> **WHAT TO PRODUCE**:
Only one stretch of the data is wanted: the line containing "(** Three tasks", the line containing "run_start true 1722000001000", and every line between them, copied exactly.

====== RECORDED DATA

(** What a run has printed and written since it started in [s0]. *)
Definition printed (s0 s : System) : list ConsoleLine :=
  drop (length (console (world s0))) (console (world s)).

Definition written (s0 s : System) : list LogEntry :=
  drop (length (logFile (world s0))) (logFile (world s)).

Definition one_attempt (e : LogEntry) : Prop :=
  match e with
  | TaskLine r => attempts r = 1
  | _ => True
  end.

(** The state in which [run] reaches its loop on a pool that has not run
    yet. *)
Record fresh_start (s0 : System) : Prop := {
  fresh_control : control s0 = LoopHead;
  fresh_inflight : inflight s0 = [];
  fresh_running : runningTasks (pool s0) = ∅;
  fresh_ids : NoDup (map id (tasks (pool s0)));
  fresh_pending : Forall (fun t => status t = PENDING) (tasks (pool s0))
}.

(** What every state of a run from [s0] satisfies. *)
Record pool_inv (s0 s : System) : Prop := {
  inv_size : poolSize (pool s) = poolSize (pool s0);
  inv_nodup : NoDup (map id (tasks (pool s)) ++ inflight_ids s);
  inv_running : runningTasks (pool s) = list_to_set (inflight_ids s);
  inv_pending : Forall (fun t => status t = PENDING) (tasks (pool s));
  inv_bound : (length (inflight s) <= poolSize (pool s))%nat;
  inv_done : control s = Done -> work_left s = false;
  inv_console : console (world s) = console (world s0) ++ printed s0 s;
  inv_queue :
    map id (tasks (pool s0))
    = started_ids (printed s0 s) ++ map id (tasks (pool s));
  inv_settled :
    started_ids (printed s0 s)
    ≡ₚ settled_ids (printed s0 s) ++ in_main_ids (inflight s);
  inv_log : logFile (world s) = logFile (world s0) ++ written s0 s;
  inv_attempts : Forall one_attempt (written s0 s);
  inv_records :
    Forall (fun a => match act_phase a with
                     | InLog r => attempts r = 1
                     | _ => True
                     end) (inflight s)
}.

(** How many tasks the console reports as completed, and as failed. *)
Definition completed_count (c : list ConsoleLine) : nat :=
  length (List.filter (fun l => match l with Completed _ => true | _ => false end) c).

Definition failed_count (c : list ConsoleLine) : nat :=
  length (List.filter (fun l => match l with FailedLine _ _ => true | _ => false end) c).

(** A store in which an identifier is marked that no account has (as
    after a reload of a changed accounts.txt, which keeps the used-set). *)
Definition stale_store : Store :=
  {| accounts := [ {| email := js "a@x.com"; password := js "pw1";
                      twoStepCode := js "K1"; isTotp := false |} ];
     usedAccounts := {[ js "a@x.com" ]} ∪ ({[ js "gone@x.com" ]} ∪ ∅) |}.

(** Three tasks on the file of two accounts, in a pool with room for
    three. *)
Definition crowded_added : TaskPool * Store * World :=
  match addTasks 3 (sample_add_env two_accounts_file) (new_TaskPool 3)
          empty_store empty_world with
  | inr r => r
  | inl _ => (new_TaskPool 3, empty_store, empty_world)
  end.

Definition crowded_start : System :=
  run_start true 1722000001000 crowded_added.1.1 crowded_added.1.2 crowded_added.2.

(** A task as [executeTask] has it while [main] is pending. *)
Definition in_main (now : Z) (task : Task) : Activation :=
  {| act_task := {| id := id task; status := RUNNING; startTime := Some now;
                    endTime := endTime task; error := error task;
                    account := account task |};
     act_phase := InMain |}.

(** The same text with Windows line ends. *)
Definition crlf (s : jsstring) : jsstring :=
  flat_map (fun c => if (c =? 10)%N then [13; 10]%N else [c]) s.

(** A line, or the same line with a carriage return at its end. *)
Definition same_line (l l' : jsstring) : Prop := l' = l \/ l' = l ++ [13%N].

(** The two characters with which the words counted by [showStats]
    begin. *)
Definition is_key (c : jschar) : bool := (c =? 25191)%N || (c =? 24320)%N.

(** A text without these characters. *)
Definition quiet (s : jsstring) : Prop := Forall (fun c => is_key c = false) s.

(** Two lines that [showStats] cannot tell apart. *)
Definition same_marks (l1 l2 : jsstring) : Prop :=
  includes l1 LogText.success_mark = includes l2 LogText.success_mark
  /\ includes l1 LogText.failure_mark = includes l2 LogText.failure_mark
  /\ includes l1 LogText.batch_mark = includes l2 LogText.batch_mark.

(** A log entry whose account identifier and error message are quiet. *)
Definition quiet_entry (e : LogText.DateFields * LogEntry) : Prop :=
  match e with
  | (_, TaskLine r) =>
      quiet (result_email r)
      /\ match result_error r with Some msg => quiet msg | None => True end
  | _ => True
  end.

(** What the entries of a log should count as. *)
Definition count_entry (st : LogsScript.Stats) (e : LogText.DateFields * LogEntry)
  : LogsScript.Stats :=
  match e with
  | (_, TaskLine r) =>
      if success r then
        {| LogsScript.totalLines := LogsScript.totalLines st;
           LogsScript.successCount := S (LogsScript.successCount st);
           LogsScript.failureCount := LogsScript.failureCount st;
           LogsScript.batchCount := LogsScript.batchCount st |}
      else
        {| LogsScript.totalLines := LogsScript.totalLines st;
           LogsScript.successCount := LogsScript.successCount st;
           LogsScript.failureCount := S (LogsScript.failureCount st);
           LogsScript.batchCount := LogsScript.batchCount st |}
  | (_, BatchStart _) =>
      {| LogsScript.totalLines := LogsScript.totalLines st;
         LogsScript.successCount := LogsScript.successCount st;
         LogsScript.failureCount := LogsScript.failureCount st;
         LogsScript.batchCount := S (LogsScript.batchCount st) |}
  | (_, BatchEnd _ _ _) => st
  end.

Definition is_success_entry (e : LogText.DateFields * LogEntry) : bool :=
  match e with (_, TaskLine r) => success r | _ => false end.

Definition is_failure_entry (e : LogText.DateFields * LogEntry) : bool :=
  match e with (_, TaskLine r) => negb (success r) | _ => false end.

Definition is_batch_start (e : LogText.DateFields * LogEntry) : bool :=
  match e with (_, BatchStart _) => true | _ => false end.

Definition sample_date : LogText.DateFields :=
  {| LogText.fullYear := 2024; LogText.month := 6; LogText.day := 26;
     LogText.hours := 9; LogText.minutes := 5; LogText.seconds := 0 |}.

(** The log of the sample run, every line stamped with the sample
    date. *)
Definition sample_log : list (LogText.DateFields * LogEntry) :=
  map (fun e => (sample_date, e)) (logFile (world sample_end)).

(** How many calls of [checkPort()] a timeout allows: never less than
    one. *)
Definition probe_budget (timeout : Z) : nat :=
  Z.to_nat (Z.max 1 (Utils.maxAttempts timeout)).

============

> **ANSWER FOR THIS EXERCISE**:
(** Three tasks on the file of two accounts, in a pool with room for
    three. *)
Definition crowded_added : TaskPool * Store * World :=
  match addTasks 3 (sample_add_env two_accounts_file) (new_TaskPool 3)
          empty_store empty_world with
  | inr r => r
  | inl _ => (new_TaskPool 3, empty_store, empty_world)
  end.

Definition crowded_start : System :=
  run_start true 1722000001000 crowded_added.1.1 crowded_added.1.2 crowded_added.2.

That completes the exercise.